# [WHAT IS NEEDED]
Could you give the number of lines in the entries below that contain the word "bits"? Only the number is wanted.

EXTRACTED MATERIAL Start Marker

(** * Audio pacing, mixing and ring buffer of the Commander X16 emulator

    A shallow embedding of [src/audio.c]: the clock accumulator and the
    render loop of [audio_render], the three-source mixer, the ring of
    pre-allocated sample buffers shared with [audio_callback], and the
    session functions [audio_init] / [audio_close].

    Conventions.
    - A C [int] is a [Z] and every arithmetic operation on it is followed
      by an explicit wrap to 32 bits, two's complement ([CInt.to_int]).
      [int16_t] stores wrap to 16 bits ([CInt.to_int16]).
    - Reads and writes outside an allocated object, and a dereference of
      [NULL], are undefined behaviour: the model returns [Undef].
    - [exit()] is the result [Exit].
    - The producer's two short locked regions and the callback are each
      executed atomically: the model is the sequential interleaving of
      whole loop iterations and whole callback invocations. *)

From Stdlib Require Import ZArith Lia String.
From Stdlib Require QArith Qround.
From stdpp Require Import base option list.

Local Open Scope Z_scope.

(** ** C integer arithmetic *)

Module CInt.

Definition wrap (bits z : Z) : Z :=
  (z + 2 ^ (bits - 1)) mod 2 ^ bits - 2 ^ (bits - 1).

Definition to_int (z : Z) : Z := wrap 32 z.
Definition to_int16 (z : Z) : Z := wrap 16 z.
Definition to_uint32 (z : Z) : Z := z mod 2 ^ 32.

Definition INT_MIN : Z := - 2 ^ 31.
Definition INT_MAX : Z := 2 ^ 31 - 1.

Definition is_int (z : Z) : Prop := INT_MIN ≤ z ≤ INT_MAX.
Definition is_int16 (z : Z) : Prop := -32768 ≤ z ≤ 32767.

Definition add (a b : Z) : Z := to_int (a + b).
Definition sub (a b : Z) : Z := to_int (a - b).
Definition mul (a b : Z) : Z := to_int (a * b).
(** C division truncates toward zero. *)
Definition div (a b : Z) : Z := to_int (Z.quot a b).

End CInt.

Import CInt.

(** ** Constants of the translation unit *)

(** [SAMPLES_PER_BUFFER] of the native build (the [__EMSCRIPTEN__] build
    uses 1024). *)
Definition SAMPLES_PER_BUFFER : Z := 256.
Definition SAMPLERATE : Z := Z.quot 25000000 512.

(** Number of [int16_t] samples in one buffer: [2 * SAMPLES_PER_BUFFER]. *)
Definition buffer_samples : Z := 2 * SAMPLES_PER_BUFFER.
(** Device ticks per rendered buffer: [512 * SAMPLES_PER_BUFFER]. *)
Definition vera_per_buffer : Z := 512 * SAMPLES_PER_BUFFER.
(** [sizeof(int16_t)]. *)
Definition sizeof_int16 : Z := 2.

(** ** Memory objects *)

(** An [int16_t] array (one audio buffer, interleaved stereo). *)
Definition frame := list Z.

Definition frame_sized (f : frame) : Prop :=
  length f = Z.to_nat buffer_samples.

(** Reading element [i] of an [int16_t] array: always a 16-bit value (so
    what [YM_stream_update] wrote through its [uint16_t *] reads back
    signed). An element that was never written is indeterminate in C and
    reads as 0 here. *)
Definition load16 (buf : frame) (i : nat) : Z :=
  to_int16 (default 0 (buf !! i)).

(** Object representation of an [int16_t] ([AUDIO_S16SYS]: host byte
    order; little endian here). *)
Definition int16_bytes (s : Z) : list Z := [s mod 256; (s / 256) mod 256].

Definition frame_bytes (f : frame) : list Z := f ≫= int16_bytes.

EXTRACTED MATERIAL End Marker

# [TASK ANSWER]
4